If anyone has any stories about going to/ working at this threatre, I would love to hear them. I am chronicling the histories of adult theatres in the US. Please contact me at Thanks!

kencmcintyre on May 7, 2011 at 6:14 pm

Here is a nice view of the Follies:

kencmcintyre on May 13, 2010 at 9:56 pm

Any time. This theater is one of my favorites.

lynnsally on February 8, 2010 at 5:44 pm

Thank you for this information! I am working on a biography of Dixie Evans, The Marilyn Monroe of Burlesque. The Follies Theatre was the first burlesque theatre she performed at (around 1952) and she discusses some of the acts that were there. Seeing images helps me contextualize her stories. Thanks again!

kencmcintyre on November 14, 2009 at 12:27 pm

Here is the USC photo from the teens that I posted a while ago:

kencmcintyre on November 12, 2009 at 10:34 pm

Here is part of an article about the demolition dated 5/31/74:

The end, when it came this weekend, was mercifully swift. A few well-aimed wrecking balls and the tottering old Follies Theater at 327 S. Main St. fell in upon itself like the collapsing star it was.
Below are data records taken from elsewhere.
(** [void add_parameters(const std::vector<Tensor>& parameters)] *)
Definition add_parameters (parameters : list Tensor) : M OptimizerBase unit :=
  modify (λ this, set_parameters_ (parameters_ this ++ parameters) this).

(** A constructor: the member initialisers give the object [init], the
    body runs on it; when the body throws there is no object. *)
Definition construct (init : OptimizerBase) (body : M OptimizerBase unit)
  : outcome OptimizerBase :=
  match body init with
  | (Ok _, this) => Ok this
  | (Throw e, _) => Throw e
  | (Undefined, _) => Undefined
  | (OutOfFuel, _) => OutOfFuel
  end.

(** [explicit OptimizerBase(std::vector<Tensor> parameters)
      : parameters_(std::move(parameters)) {}] *)
Definition OptimizerBase_parameters (parameters : list Tensor) : outcome OptimizerBase :=
  construct {| parameters_ := parameters; defaults_ := inhabitant;
               param_groups_ := []; state_ := ∅ |}
            (ret tt).

(** [explicit OptimizerBase(std::vector<OptimizerParamGroup> param_groups,
                            OptimizerOptions defaults)] *)
Definition OptimizerBase_param_groups (w : World)
    (param_groups : list OptimizerParamGroup) (defaults : OptimizerOptions)
  : outcome OptimizerBase :=
  construct {| parameters_ := []; defaults_ := defaults;
               param_groups_ := []; state_ := ∅ |}
            (for_each param_groups (λ param_group, add_param_group w param_group)).

(** [explicit OptimizerBase(std::vector<Tensor> params, OptimizerOptions defaults)
      : OptimizerBase({OptimizerParamGroup(params)}, defaults) {}] *)
Definition OptimizerBase_params_defaults (w : World)
    (ps : list Tensor) (defaults : OptimizerOptions) : outcome OptimizerBase :=
  OptimizerBase_param_groups w [OptimizerParamGroup_of ps] defaults.

(** The body shared by the two loops of [zero_grad]. *)
Definition zero_grad_body (parameter : Tensor) : M World unit :=
  do g <- gets (λ w, grad w parameter) ;
  if defined g then
    detach_ parameter ;;
    zero_ parameter
  else ret tt.

(** [void zero_grad()].  The second loop of the source ranges over
    [param_groups], which names no declaration; it is read as the data
    member [param_groups_]. *)
Definition zero_grad (this : OptimizerBase) : M World unit :=
  for_each (parameters_ this) (λ parameter, zero_grad_body parameter) ;;
  for_each (param_groups_ this) (λ group,
    for_each (params group) (λ p, zero_grad_body p)).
Built originally as the Belasco Theater and opened in 1904 as the Los Angeles home of the celebrated Belasco Stock Co., the landmark managed to cling to an aura of respectability only for little more than a decade. But as the theater district moved south, the Belasco name was withdrawn to be used on another theater in the 900 block of S. Hill St. and the Main St. house became forever more a home of burlesque.

From World War II on, it was a downhill slide for the musty old theater, as burlesque went the way of vaudeville and both were replaced with cheap skin flicks. The Follies was raided, closed and then reopened half a dozen times before it was finally abandoned to the bulldozers. The old Follies, the last burlesque house in Los Angeles, will fulfill its destiny as just another parking lot.
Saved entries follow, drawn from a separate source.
(** * A verification model of the screenshot worker ([background.js])

    The background service worker picks a URL at random, navigates a tab to
    it, waits for the page to load (or for a 15 s timeout), captures the
    visible tab, offers the image for saving under a generated file name and
    bumps a counter kept in [chrome.storage.local].

    The development is a shallow embedding: every JavaScript function of
    [background.js] is a Rocq function of the same name over an explicit
    model of the browser runtime (clock, timers, event listeners, storage);
    promise outcomes that the browser decides are inputs of the model. *)

From Stdlib Require Import ZArith QArith Qround List String Ascii Lia Bool.
From stdpp Require Import base gmap strings list.

Open Scope Z_scope.

(** ** Configuration constants (lines 7-16) *)

Definition TARGET_URLS : list string :=
  [ "https://www.competitiondatabase.co.uk";
    "https://www.facebook.com";
    "https://www.google.com";
    "https://www.yahoo.com" ]%string.

Definition SCREENSHOT_INTERVAL : Z := 60000.
Definition PAGE_LOAD_TIMEOUT : Z := 15000.

(** ** JavaScript values and a few primitives *)

(** [arr[i]] for an integral index: [undefined] (here [None]) out of range. *)
Definition array_get {A} (arr : list A) (i : Z) : option A :=
  if i <? 0 then None else nth_error arr (Z.to_nat i).

(** ** Selecting the target (lines 103-106) *)

Module Select.

(** [Math.floor(Math.random() * TARGET_URLS.length)]; the draw of
    [Math.random()] is the argument.  Every double in [0,1) is a rational
    and multiplying a double by 4 is exact, so [Q] loses nothing here. *)
Definition randomIndex (random : Q) : Z :=
  Qfloor (random * inject_Z (Z.of_nat (length TARGET_URLS))).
kencmcintyre on May 10, 2009 at 11:12 pm

Here is a November 1966 ad from the LA Times:

kencmcintyre on February 8, 2009 at 3:12 pm

And later on, in June 1942:

Follies Theater, Famed Maker of Stars, Closes
Main St. Burlesque House, Los Angeles Landmark,
Loses Fight to Hold City License

The whistling and shouting stopped last night at 337 S. Main St. The funny men took one last wallop at each other with their rubber bladders and stretched their ridiculous baggy pants in a final futile gesture. The girls wriggled from left to writhe across the runway and dropped their undermost veil with a farewell air. When the curtain dropped, the bald heads in the front row filed solemnly out, and the place was empty once more.

Backstage the dressing rooms were full of 80 burlesque people-80. The cheeks of scant-clad chorus girls were tear-streaked with mascara. “Well, it’s been 17 years”, said T.V. Dalton, the operator. On these same boards-when it was the Belasco-trod many a star-to-be. Lewis Stone, Marjorie Rambeau, W.C. Fields, Hobart Bosworth, Henry B. Walthall, Edmunde Breese, Paderewski, even, and Schumann-Heink.

And then burlesque and slapstick comedy and strip-tease. But last Friday in Superior Court, Dalton was denied an appeal from an order of the Police Commission suspending his license, and was given until last night to end his show. So last night they closed the Follies Theater, for good.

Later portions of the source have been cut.